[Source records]
Lemma log_if_calls (logger : option Logger) (lvl : Z) (msg : string) (w : W) :
  exists w', log_if logger lvl msg w = (Return tt, w') /\
    calls w' = calls w /\ files w' = files w.
Proof. destruct logger; simpl; eexists; repeat split. Qed.

Ltac curl_cases filename logger w1 :=
  unfold curl_rest, bind, os_unlink, read_file, lift, ret, log_if, log_to;
  repeat match goal with
         | H : files w1 !! ?p = _ |- context [files w1 !! ?p] => rewrite H; simpl
         | |- context [match read_text ?b with _ => _ end] => destruct (read_text b); simpl
         | |- context [negb (?a =? ?b)] => destruct (a =? b) eqn:?; simpl
         | |- context [match python_int ?s with _ => _ end] => destruct (python_int s); simpl
         | |- context [match filename with _ => _ end] => destruct filename; simpl
         | |- context [match files w1 !! ?p with _ => _ end] =>
             destruct (files w1 !! p) eqn:?; simpl
         | |- context [match logger with _ => _ end] => destruct logger; simpl
         end.

(** The rest never runs a command and touches no file but the destination. *)
Lemma curl_rest_frame (filename : option string) (logger : option Logger)
    (stdout stderr : string) (rc : Z) (w1 : W) :
  calls (curl_rest filename logger stdout stderr rc w1).2 = calls w1 /\
  forall p, filename <> Some p ->
    files (curl_rest filename logger stdout stderr rc w1).2 !! p = files w1 !! p.
Proof.
  split.
  - curl_cases filename logger w1; reflexivity.
  - intros p Hp. curl_cases filename logger w1; try reflexivity;
      apply lookup_delete_ne; congruence.
Qed.

End CurlFacts.

(** X5. [curlGetFileFromURL] runs one command and one only, whatever the
    outcome: the download command built from the certificate directory, the
    proxy, the destination and the URL.  It never retries and runs nothing
    else. *)
Theorem curl_runs_one_command `{X : Externals} (url : string)
    (filename proxyfilename : option string) (logger : option Logger) (w : W) :
  calls (curlGetFileFromURL url filename proxyfilename logger w).2
  = (calls w ++ [downloadCommand (capath_of w) url filename proxyfilename])%list.
Proof.
  destruct (curl_downloads url filename proxyfilename logger w) as ([[so se] rc] & w1 & Hd).
  rewrite (curl_runs_rest _ _ _ _ _ _ _ _ _ Hd).
  destruct (curl_rest_frame filename logger so se rc w1) as [-> _].
  unfold downloaded in Hd. apply calls_after in Hd. rewrite Hd.
  destruct (log_if_calls logger DEBUG
              ("Will execute:" ++ NL ++ downloadCommand (capath_of w) url filename proxyfilename)
              w) as (w' & Hl & Hc & _).
  rewrite Hl. simpl. rewrite Hc. reflexivity.
Qed.
(** C10. Under rules that satisfy their schema, [evaluate_race] reaches
    the sizing only for a qualifying favorite, whose odds are above 1, so
    that the sizing returns; and the loop of the engine never raises
    [ZeroDivisionError]. *)
Theorem sizing_only_above_one race fav bankroll :
  (((check_race_qualification self race fav).1.1 = false /\
    evaluate_race self race fav bankroll = Ok None) \/
   (exists odds,
      (check_race_qualification self race fav).1.1 = true /\
      Runner.bsp_odds fav = Some odds /\
      min_odds (rules self) <= odds /\ 1 < odds /\
      (forall multiplier,
         returns (calculate_stake self bankroll odds multiplier)) /\
      evaluate_race self race fav bankroll
        = (multiplier ← calculate_stake_multiplier self race;
           '(stake, liability) ← calculate_stake self bankroll odds multiplier;
           Ok (Some {| QualifyingRace.race := race;
                       QualifyingRace.favorite := fav;
                       QualifyingRace.qualification_score := 100;
                       QualifyingRace.adjusted_stake_multiplier := multiplier;
                       QualifyingRace.suggested_stake := stake;
                       QualifyingRace.suggested_liability := liability;
                       QualifyingRace.reasons :=
                         "All criteria met" :: positive_notes race |})))) /\
  (forall race_runners st races,
     backtest_races random self race_runners st races
       <> Raise ZeroDivisionError).
Proof.
  split; [|intros; apply backtest_races_no_zero_division].
  destruct (evaluate_race_sizing race fav bankroll)
    as [Hno|(odds & Hq & Hodds & Hone & Heq)]; [left; exact Hno|].
  right. exists odds. repeat split; try assumption.
  - destruct (qualifies_odds self race fav Hq) as (odds' & Hodds' & Hmin & _).
    congruence.
  - intros multiplier. now apply calculate_stake_returns.
Qed.

End SizingPath.

(** The statement of C10 holds for the default rules. *)
Lemma sizing_only_above_one_witness :
  StrategyRules_valid (rules Example.service) /\
  forall race_runners st races,
    @backtest_races Example.runtime Example.random Example.service
       race_runners st races <> Raise ZeroDivisionError.
Proof.
  assert (Hvalid : StrategyRules_valid (rules Example.service)).
  { split; cbn; try lia; discriminate. }
  split; [exact Hvalid|].
  apply (@sizing_only_above_one Example.runtime Example.random Example.service
           Hvalid Example.race1 Example.favorite1 100000).
Defined.
(** * core/ocr.py: field extraction on top of the Tesseract binding

    A shallow embedding of [core/ocr.py].  The six extractors of the module
    are thin retry ladders around two calls of the [pytesseract] binding,
    [image_to_string] and [image_to_data].  The binding is an external
    collaborator: it is taken as an interface ([OcrEngine]) whose calls may
    answer differently each time and may raise.  Everything the module
    itself does (trimming, the digit test, the order of the profiles, the
    try/except wrappers, the confidence average) is written out. *)

From Stdlib Require Import List String Ascii Bool Arith NArith ZArith Lia.
From Stdlib Require Import QArith Qround Qpower Lqa.
Import ListNotations.

Local Close Scope Q_scope.
Local Open Scope string_scope.
Local Open Scope list_scope.

(** * The module and what it runs on *)

(** ** Python strings

    A Python [str] is a sequence of Unicode code points.  A code point is a
    number, a string is a list of them.  Literals of the source are ASCII
    and are written with [py]. *)

Definition pychar : Type := N.
Definition pystr : Type := list pychar.

Definition py (s : string) : pystr :=
  map N_of_ascii (list_ascii_of_string s).

(** [c in range(lo, hi + 1)] on code points. *)
Definition between (lo hi c : N) : bool :=
  ((lo <=? c) && (c <=? hi))%N.

(** [Py_UNICODE_ISSPACE]: the characters [str.strip()] removes when it is
    called without argument.  The ASCII ones are tab, line feed, vertical
    tab, form feed, carriage return, the four separators 0x1C-0x1F and the
    space; the others are the Unicode white space of the interpreter's
    table. *)
Definition isspace_char (c : pychar) : bool :=
  between 9 13 c || between 28 32 c
  || (c =? 133)%N || (c =? 160)%N || (c =? 5760)%N
  || between 8192 8202 c || (c =? 8232)%N || (c =? 8233)%N
  || (c =? 8239)%N || (c =? 8287)%N || (c =? 12288)%N.

(** The per-character test behind [str.isdigit()].  On ASCII it accepts
    exactly [0-9].  Beyond ASCII it follows the digit property of the
    Unicode database shipped with the interpreter; that table is not part
    of this module, so it is the parameter [uni_digit]. *)
Definition isdigit_char (uni_digit : pychar -> bool) (c : pychar) : bool :=
  if (c <? 128)%N then between 48 57 c else uni_digit c.

(** Truth value of a string: [if text:]. *)
Definition truthy (s : pystr) : bool :=
  match s with [] => false | _ :: _ => true end.

(** [str.isdigit()]: every character is a digit and there is at least one. *)
Definition isdigit (uni_digit : pychar -> bool) (s : pystr) : bool :=
  truthy s && forallb (isdigit_char uni_digit) s.

Fixpoint lstrip (s : pystr) : pystr :=
  match s with
  | [] => []
  | c :: r => if isspace_char c then lstrip r else s
  end.

Definition rstrip (s : pystr) : pystr := rev (lstrip (rev s)).

(** [str.strip()] *)
Definition strip (s : pystr) : pystr := rstrip (lstrip s).

(** [sep.join(parts)] *)
Fixpoint join (sep : pystr) (parts : list pystr) : pystr :=
  match parts with
  | [] => []
  | [p] => p
  | p :: rest => p ++ sep ++ join sep rest
  end.

(** The characters [0]..[9] only. *)
Definition ascii_digits_only (s : pystr) : bool := forallb (between 48 57) s.

(** All characters are ASCII. *)
Definition is_ascii (s : pystr) : bool := forallb (fun c => (c <? 128)%N) s.

(** Neither the first nor the last character of [s] is white space, for
    a given notion [ws] of white space. *)
Definition edges_ok (ws : pychar -> bool) (s : pystr) : bool :=
  match s with
  | [] => true
  | c :: _ => negb (ws c) && negb (ws (last s c))
  end.

(** Trimmed for [str.strip()]. *)
Definition trimmed (s : pystr) : bool := edges_ok isspace_char s.

(** The space, the tab and the newline; [isspace_char] covers them. *)
Definition space_tab_newline (c : pychar) : bool :=
  (c =? 32)%N || (c =? 9)%N || (c =? 10)%N.
Lemma primary_keys_are_unique_witness :
  reachable used_database /\
  NoDup (map Component.id (components used_database)) /\
  execute (InsertComponent old_card) used_database =
    Err (UniqueConstraintViolation "Component_pkey").
Proof.
  destruct (primary_keys_are_unique used_database used_database_reachable)
    as [[Hkeys _] [Hrefused _]].
  split; [exact used_database_reachable|].
  split; [exact Hkeys|].
  apply Hrefused. simpl. left. reflexivity.
Defined.

(** X2. In every reachable state no two users share an email, and inserting
    a user whose email is taken is refused (by [User_email_key] when the
    new id is free) and changes nothing. *)
Theorem user_emails_are_unique (d : Database) :
  reachable d ->
  NoDup (map User.email (users d)) /\
  forall row, In (User.email row) (map User.email (users d)) ->
    (exists e, execute (InsertUser row) d = Err e) /\
    (has_user (User.id row) d = false ->
     execute (InsertUser row) d =
       Err (UniqueConstraintViolation "User_email_key")) /\
    apply_statement (InsertUser row) d = d.
Proof.
  intros Hd. split.
  - apply reachable_consistent in Hd. now destruct Hd.
  - intros row Hin. apply mem_true_iff in Hin.
    unfold apply_statement. simpl. unfold insert_user, has_email.
    rewrite Hin. destruct (has_user (User.id row) d); repeat split; eauto.
    discriminate.
Qed.

Lemma user_emails_are_unique_witness :
  reachable used_database /\
  execute (InsertUser (User.mk "user-2" "alice@example.com" None "user"
                         900%Z 900%Z)) used_database =
    Err (UniqueConstraintViolation "User_email_key").
Proof.
  split; [exact used_database_reachable|].
  destruct (user_emails_are_unique used_database used_database_reachable)
    as [_ Hdup].
  destruct (Hdup (User.mk "user-2" "alice@example.com" None "user"
                    900%Z 900%Z)) as [_ [Hindex _]].
  - simpl. left. reflexivity.
  - apply Hindex. reflexivity.
Defined.

(** X3. In every reachable state each favorite and each version references
    a component that exists, and inserting a favorite or a version for a
    component that does not exist is refused and changes nothing. *)
Theorem references_point_at_components (d : Database) :
  reachable d ->
  Forall (fun f => has_component (Favorite.componentId f) d = true)
         (favorites d) /\
  Forall (fun v => has_component (ComponentVersion.componentId v) d = true)
         (versions d) /\
  (forall row, has_component (Favorite.componentId row) d = false ->
     (exists e, execute (InsertFavorite row) d = Err e) /\
     apply_statement (InsertFavorite row) d = d) /\
  (forall row, has_component (ComponentVersion.componentId row) d = false ->
     (exists e, execute (InsertVersion row) d = Err e) /\
     apply_statement (InsertVersion row) d = d).
Proof.
  intros Hd. apply reachable_consistent in Hd. destruct Hd.
  split; [|split; [|split]].
  - eapply Forall_impl; [|eassumption]. intros f Hf. now apply mem_true_iff.
  - eapply Forall_impl; [|eassumption]. intros v Hv. now apply mem_true_iff.
  - intros row Hmissing. unfold apply_statement. simpl.
    unfold insert_favorite. rewrite Hmissing. simpl.
    destruct (has_favorite _ d); [eauto|].
    destruct (has_favorite_key _ _); eauto.
  - intros row Hmissing. unfold apply_statement. simpl.
    unfold insert_version. rewrite Hmissing. simpl.
    destruct (has_version _ d); eauto.
Qed.

Lemma references_point_at_components_witness :
  reachable used_database /\
  execute (InsertFavorite (Favorite.mk "fav-9" "user-1" "no-such-component"
                             900%Z)) used_database =
    Err (ForeignKeyViolation "Favorite_componentId_fkey") /\
  Forall (fun f => has_component (Favorite.componentId f) used_database = true)
         (favorites used_database).
Proof.
  split; [exact used_database_reachable|]. split; [reflexivity|].
  apply (references_point_at_components used_database
           used_database_reachable).
Defined.

(** X4. Changing the id of an existing component takes its favorites and
    versions along ([ON UPDATE CASCADE]): afterwards the old id is gone from
    "Component", the new one is there, no favorite and no version references
    the old id, every favorite that referenced it references the new id, and
    no favorite is lost. *)
Theorem update_component_id_cascades cid row d d' :
  has_component cid d = true ->
  Component.id row <> cid ->
  execute (UpdateComponent cid row) d = Ok d' ->
  has_component cid d' = false /\
  has_component (Component.id row) d' = true /\
  Forall (fun f => Favorite.componentId f <> cid) (favorites d') /\
  Forall (fun v => ComponentVersion.componentId v <> cid) (versions d') /\
  map Favorite.id (favorites d') = map Favorite.id (favorites d) /\
  (forall f, In f (favorites d) -> Favorite.componentId f = cid ->
     In (Favorite.with_componentId (Component.id row) f) (favorites d')).
Proof.
  intros Hcid Hnew H. simpl in H. unfold update_component in H.
  rewrite Hcid in H. simpl in H.
  destruct (negb (Component.id row =? cid) &&
            has_component (Component.id row) d); inversion H; subst; clear H.
  unfold has_component in *. simpl.
  apply mem_true_iff, in_map_iff in Hcid. destruct Hcid as [c [Hc Hcin]].
  split; [|split; [|split; [|split; [|split]]]].
  - apply mem_false_iff. unfold replace_row. rewrite map_map, in_map_iff.
    intros [c' [Hc' _]].
    destruct (String.eqb_spec (Component.id c') cid); congruence.
  - apply mem_true_iff. unfold replace_row. rewrite map_map, in_map_iff.
    exists c. split; [|assumption]. rewrite Hc, String.eqb_refl. reflexivity.
  - apply Forall_forall. intros f Hf. apply in_map_iff in Hf.
    destruct Hf as [g [<- _]]. simpl.
    destruct (String.eqb_spec (Favorite.componentId g) cid); congruence.
  - apply Forall_forall. intros v Hv. apply in_map_iff in Hv.
    destruct Hv as [u [<- _]]. simpl.
    destruct (String.eqb_spec (ComponentVersion.componentId u) cid);
      congruence.
  - rewrite map_map. apply map_ext. reflexivity.
  - intros f Hf Href. apply in_map_iff. exists f. split; [|assumption].
    rewrite Href, String.eqb_refl. reflexivity.
Qed.

Lemma update_component_id_cascades_witness :
  exists d',
    execute (UpdateComponent "old-card-1" glow_row_sample)
            used_database = Ok d' /\
    map Favorite.componentId (favorites d') = ["glow-button-1"] /\
    has_component "old-card-1" d' = false.
Proof.
  eexists. split; [reflexivity|]. split; [reflexivity|].
  eapply (update_component_id_cascades "old-card-1" glow_row_sample
            used_database).
  - reflexivity.
  - discriminate.
  - reflexivity.
Defined.

(** X5. Deleting a component id that is not in the table changes nothing:
    no row of any table is removed. *)
Theorem delete_missing_component_is_noop cid d :
  has_component cid d = false -> delete_component cid d = d.
Proof.
  intros Hmissing. unfold has_component in Hmissing.
  apply mem_false_iff in Hmissing.
  assert (Hnone : filter (fun c => Component.id c =? cid) (components d) = []).
  { apply filter_drops_all. intros c Hc. apply String.eqb_neq.
    intros E. apply Hmissing. rewrite <- E. now apply in_map. }
  unfold delete_component, delete_components_where. rewrite Hnone. simpl.
  rewrite !filter_keeps_all; [now destruct d | auto | auto |].
  intros c Hc. apply negb_true_iff, String.eqb_neq.
  intros E. apply Hmissing. rewrite <- E. now apply in_map.
Qed.

Lemma delete_missing_component_is_noop_witness :
  delete_component "no-such-component" used_database = used_database.
Proof.
  apply (delete_missing_component_is_noop "no-such-component" used_database).
  reflexivity.
Defined.
(** A folder-name edit on a rendered input stores the trimmed text in the
    entry of that index and recomputes the state of the process button. *)
Lemma updateStateFromInputs_edit
  (target : App.InputTarget) (n : nat) (field : string) (entry : App.Entry)
  (env : Env) (p : Page App.State) :
  App.tagName target = "INPUT" ->
  App.index_number target = App.Index n ->
  App.dataset_field target = Some field ->
  is_empty field = false ->
  App.filesState (dom p) !! n = Some entry ->
  let entries :=
    <[n := App.set_property entry field (trim (App.value target))]>
      (App.filesState (dom p)) in
  App.updateStateFromInputs target env p =
    (Ok tt,
     Build_Page
       (App.set_processBtn_disabled (negb (App.every_mainFolder entries))
          (App.set_filesState entries (dom p)))
       (win p)).
Proof.
  intros Htag Hix Hfield Hne Hentry entries.
  unfold App.updateStateFromInputs.
  rewrite Htag, Hix, Hfield, Hne. simpl.
  unfold bind, get_dom. simpl. rewrite Hentry. reflexivity.
Qed.

(** Events whose target is not an input element are ignored. *)
Lemma updateStateFromInputs_other_target
  (target : App.InputTarget) (env : Env) (p : Page App.State) :
  App.tagName target <> "INPUT" ->
  App.updateStateFromInputs target env p = (Ok tt, p).
Proof.
  intros Htag. unfold App.updateStateFromInputs.
  apply String.eqb_neq in Htag. rewrite Htag. reflexivity.
Qed.
Lemma parse_plain s rest stack cur ncap :
  plain s = true ->
  Regexp.parse (s +:+ rest) stack cur ncap None
  = Regexp.parse rest stack (rev (lits s) ++ cur) ncap None.
Proof.
  revert cur. induction s as [|c s IH]; intros cur Hs; [done|].
  simpl in Hs. apply andb_prop in Hs as [Hc Hs].
  apply negb_true_iff, kind_of_plain in Hc.
  change (String c s +:+ rest) with (String c (s +:+ rest)).
  cbn [Regexp.parse lits rev]. rewrite Hc, IH by done.
  by rewrite <- app_assoc.
Qed.

Lemma append_nil_r s : s +:+ "" = s.
Proof.
  induction s as [|c s IH]; [done|].
  change (String c s +:+ "") with (String c (s +:+ "")). by rewrite IH.
Qed.

Lemma lits_app a b : lits (a +:+ b) = lits a ++ lits b.
Proof.
  induction a as [|c a IH]; [done|].
  change (String c a +:+ b) with (String c (a +:+ b)). simpl. by rewrite IH.
Qed.

Lemma plain_app a b : plain (a +:+ b) = plain a && plain b.
Proof.
  induction a as [|c a IH]; [done|].
  change (String c a +:+ b) with (String c (a +:+ b)). simpl.
  by rewrite IH, andb_assoc.
Qed.

(** A literal text, a node for one escape, and more pattern behind. *)
Lemma parse_plain_escape s e n rest stack cur ncap :
  plain s = true -> Regexp.escape e = Some n ->
  Regexp.parse (s +:+ String "\" (String e rest)) stack cur ncap None
  = Regexp.parse rest stack (n :: rev (lits s) ++ cur) ncap None.
Proof.
  intros Hs He. rewrite parse_plain by done.
  cbn [Regexp.parse]. change (Regexp.kind_of "\") with Regexp.KBackslash.
  cbn iota. by rewrite He.
Qed.

Lemma parse_plain_end s cur ncap :
  plain s = true ->
  Regexp.parse s [] cur ncap None = Some (Regexp.mkRegexp (rev cur ++ lits s) ncap).
Proof.
  intros Hs. rewrite <- (append_nil_r s) at 1.
  rewrite parse_plain by done. cbn [Regexp.parse].
  by rewrite rev_app_distr, rev_involutive.
Qed.

Lemma Compile_bounded (prefix name : string) :
  plain prefix = true -> plain name = true ->
  Regexp.Compile (prefix +:+ "\." +:+ name +:+ "\W")
  = Some (Regexp.mkRegexp (lits (prefix +:+ "." +:+ name) ++ [not_word]) 0).
Proof.
  intros Hp Hn. unfold Regexp.Compile.
  change ("\." +:+ name +:+ "\W") with (String "\" (String "." (name +:+ "\W"))).
  rewrite (parse_plain_escape prefix "." (Regexp.Lit ".")) by done.
  change (name +:+ "\W") with (name +:+ String "\" (String "W" "")).
  rewrite (parse_plain_escape name "W" not_word) by done.
  cbn [Regexp.parse]. f_equal. f_equal.
  rewrite !lits_app. norm_rev.
Qed.

Lemma Compile_literal (prefix name : string) :
  plain prefix = true -> plain name = true ->
  Regexp.Compile (prefix +:+ "\." +:+ name)
  = Some (Regexp.mkRegexp (lits (prefix +:+ "." +:+ name)) 0).
Proof.
  intros Hp Hn. unfold Regexp.Compile.
  change ("\." +:+ name) with (String "\" (String "." name)).
  rewrite (parse_plain_escape prefix "." (Regexp.Lit ".")) by done.
  rewrite parse_plain_end by done. f_equal. f_equal.
  rewrite !lits_app. norm_rev.
Qed.

(** The key of a data block read as a pattern: its dots stay dots. *)
Lemma Compile_data_key (data_type name : string) :
  plain data_type = true -> plain name = true ->
  Regexp.Compile ("data." +:+ data_type +:+ "." +:+ name)
  = Some (Regexp.mkRegexp
            (lits "data" ++ Regexp.AnyCharNotNL :: lits data_type
             ++ Regexp.AnyCharNotNL :: lits name) 0).
Proof.
  intros Ht Hn. unfold Regexp.Compile.
  change ("data." +:+ data_type +:+ "." +:+ name)
    with ("data" +:+ String "." (data_type +:+ String "." name)).
  rewrite parse_plain by done. cbn [Regexp.parse].
  change (Regexp.kind_of ".") with Regexp.KDot. cbn iota.
  rewrite parse_plain by done. cbn [Regexp.parse].
  change (Regexp.kind_of ".") with Regexp.KDot. cbn iota.
  rewrite parse_plain_end by done. f_equal. f_equal. norm_rev.
Qed.

(** ** Matching a pattern of one-character nodes *)

Lemma exec_atom {R} n s pos caps (k : string -> nat -> Regexp.Caps -> option R) :
  is_atom n = true ->
  Regexp.exec n s pos caps k
  = match s with
    | String c s' => if atom_ok n c then k s' (S pos) caps else None
    | EmptyString => None
    end.
Proof. by destruct n. Qed.

Lemma exec_seq_atoms {R} ns :
  forallb is_atom ns = true ->
  forall s pos caps (k : string -> nat -> Regexp.Caps -> option R),
    Regexp.exec_seq ns s pos caps k
    = if atoms_match ns s
      then k (drop_string (length ns) s) (pos + length ns)%nat caps
      else None.
Proof.
  induction ns as [|n ns IH]; intros Hns s pos caps k.
  - simpl. by rewrite Nat.add_0_r.
  - simpl in Hns. apply andb_prop in Hns as [Hn Hns].
    cbn [Regexp.exec_seq]. rewrite exec_atom by done.
    destruct s as [|c s]; [done|]. simpl.
    destruct (atom_ok n c); [|done]. rewrite IH by done. simpl.
    by rewrite Nat.add_succ_r.
Qed.
(** What a completed [DRPolicySinkhorn.update] leaves behind: a new list
    object holds the new rows, and the old one is untouched. *)
Lemma Sinkhorn_update_done (self self' : DRPolicySinkhorn.t) (h h' : heap)
    (fo : nat -> nat -> R) observes actions advantages disc_freqs env_name eps :
  let m := DRPolicySinkhorn.sta_num self in
  let n := DRPolicySinkhorn.act_num self in
  h !! DRPolicySinkhorn.distributions self = Some (tab m n fo) ->
  (0 < m)%nat -> (0 < n)%nat ->
  DRPolicySinkhorn.update self h observes actions advantages disc_freqs env_name eps =
    Done (self', h') ->
  exists fa b self1,
    DRPolicySinkhorn.advantage_table self observes actions advantages env_name =
      Ok (tab m n fa) /\
    DRPolicySinkhorn.configure self env_name eps = (Some b, self1) /\
    self' = DRPolicySinkhorn.set_distributions self1 (fresh (dom h)) /\
    h' = <[fresh (dom h) :=
             tab m n (sinkhorn_new n (DRPolicySinkhorn.lamb self1) b fa fo)]> h.
Proof.
  intros m n Hh Hm Hn. unfold DRPolicySinkhorn.update.
  destruct (Sinkhorn_advantage_table_cases self observes actions advantages env_name)
    as [(fa & ->) | ->]; [|discriminate].
  fold m n.
  destruct (DRPolicySinkhorn.configure self env_name eps) as [beta self1] eqn:Hc.
  destruct (Sinkhorn_configure_fields _ _ _ _ _ Hc) as (Hm1 & Hn1 & Hd1).
  unfold alloc. simpl. rewrite Hm1, Hn1, Hd1. fold m n.
  set (self2 := DRPolicySinkhorn.set_distributions self1 (fresh (dom h))).
  assert (DRPolicySinkhorn.distributions self2 <> DRPolicySinkhorn.distributions self)
    as Hne by (simpl; by eapply fresh_ne).
  destruct beta as [b|].
  - unfold np_zeros. rewrite tab_replicate.
    change (fresh (dom h)) with (DRPolicySinkhorn.distributions self2) at 1.
    rewrite (Sinkhorn_state_loop self2 b fa fo h _ m n) by (done || lia).
    intros [= <- <-]. exists fa, b, self1. repeat split; [].
    simpl. f_equal. apply tab_ext. intros s i Hs Hi.
    rewrite decide_True by lia. lra.
  - rewrite (Sinkhorn_unbound_loop self2 _ _ m n) by (done || lia). discriminate.
Qed.
(** ** [sort.Strings]: byte-lexicographic order *)

Definition string_le (s t : string) : Prop := String.leb s t = true.
#[export] Instance string_le_dec : RelDecision string_le.
Proof. intros s t. unfold string_le. solve_decision. Defined.
Definition sort_Strings (l : list string) : list string := merge_sort string_le l.

Lemma string_leb_spec a s b t :
  String.leb (String a s) (String b t) =
    (octet a <? octet b) || ((octet a =? octet b) && String.leb s t).
Proof.
  unfold String.leb. simpl. unfold Ascii.compare, octet.
  destruct (N.compare_spec (N_of_ascii a) (N_of_ascii b)).
  - rewrite H, Z.ltb_irrefl, Z.eqb_refl. done.
  - symmetry. apply orb_true_intro. left. apply Z.ltb_lt. lia.
  - symmetry. apply orb_false_intro; [apply Z.ltb_ge; lia|].
    apply andb_false_intro1, Z.eqb_neq. lia.
Qed.

#[export] Instance string_le_trans : Transitive string_le.
Proof.
  unfold string_le. intros s t u. revert t u.
  induction s as [|a s IH]; intros [|b t] [|c u]; try done.
  rewrite !string_leb_spec. intros H1 H2.
  apply orb_true_iff in H1, H2. apply orb_true_iff.
  rewrite !andb_true_iff, !Z.ltb_lt, !Z.eqb_eq in *.
  destruct H1 as [?|[??]], H2 as [?|[??]]; try (left; lia).
  right. split; [lia|eauto].
Qed.
#[export] Instance string_le_total : Total string_le.
Proof.
  intros s t. unfold string_le. destruct (String.leb_total s t); auto.
Qed.

Lemma sort_Strings_perm l : sort_Strings l ≡ₚ l.
Proof. apply merge_sort_Permutation. Qed.
Lemma sort_Strings_sorted l : StronglySorted string_le (sort_Strings l).
Proof. apply StronglySorted_merge_sort; apply _. Qed.

(** ** Maps filtered and deleted from *)

Lemma map_Forall_filtered {A} (P : string -> A -> Prop) (Q : string * A -> Prop) `{!forall x, Decision (Q x)}
    (m : gmap string A) :
  map_Forall P m -> map_Forall P (filter Q m).
Proof. intros Hm k x [Hk _]%map_lookup_filter_Some. by apply Hm. Qed.

Lemma deletes_lookup {A} (dead : list (string * A)) (m : gmap string A) sid x :
  foldl (fun m kv => delete kv.1 m) m dead !! sid = Some x <-> m !! sid = Some x /\ sid ∉ dead.*1.
Proof.
  revert m. induction dead as [|[k y] dead IH]; intros m; simpl.
  - split; [intros ?; split; [done|apply not_elem_of_nil]|naive_solver].
  - rewrite IH, lookup_delete_Some, not_elem_of_cons. naive_solver.
Qed.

**WHAT IS NEEDED:** Show each line in the data where the string "Hdup" appears.

**EXERCISE RESULT:**
    as [_ Hdup].
  destruct (Hdup (User.mk "user-2" "alice@example.com" None "user"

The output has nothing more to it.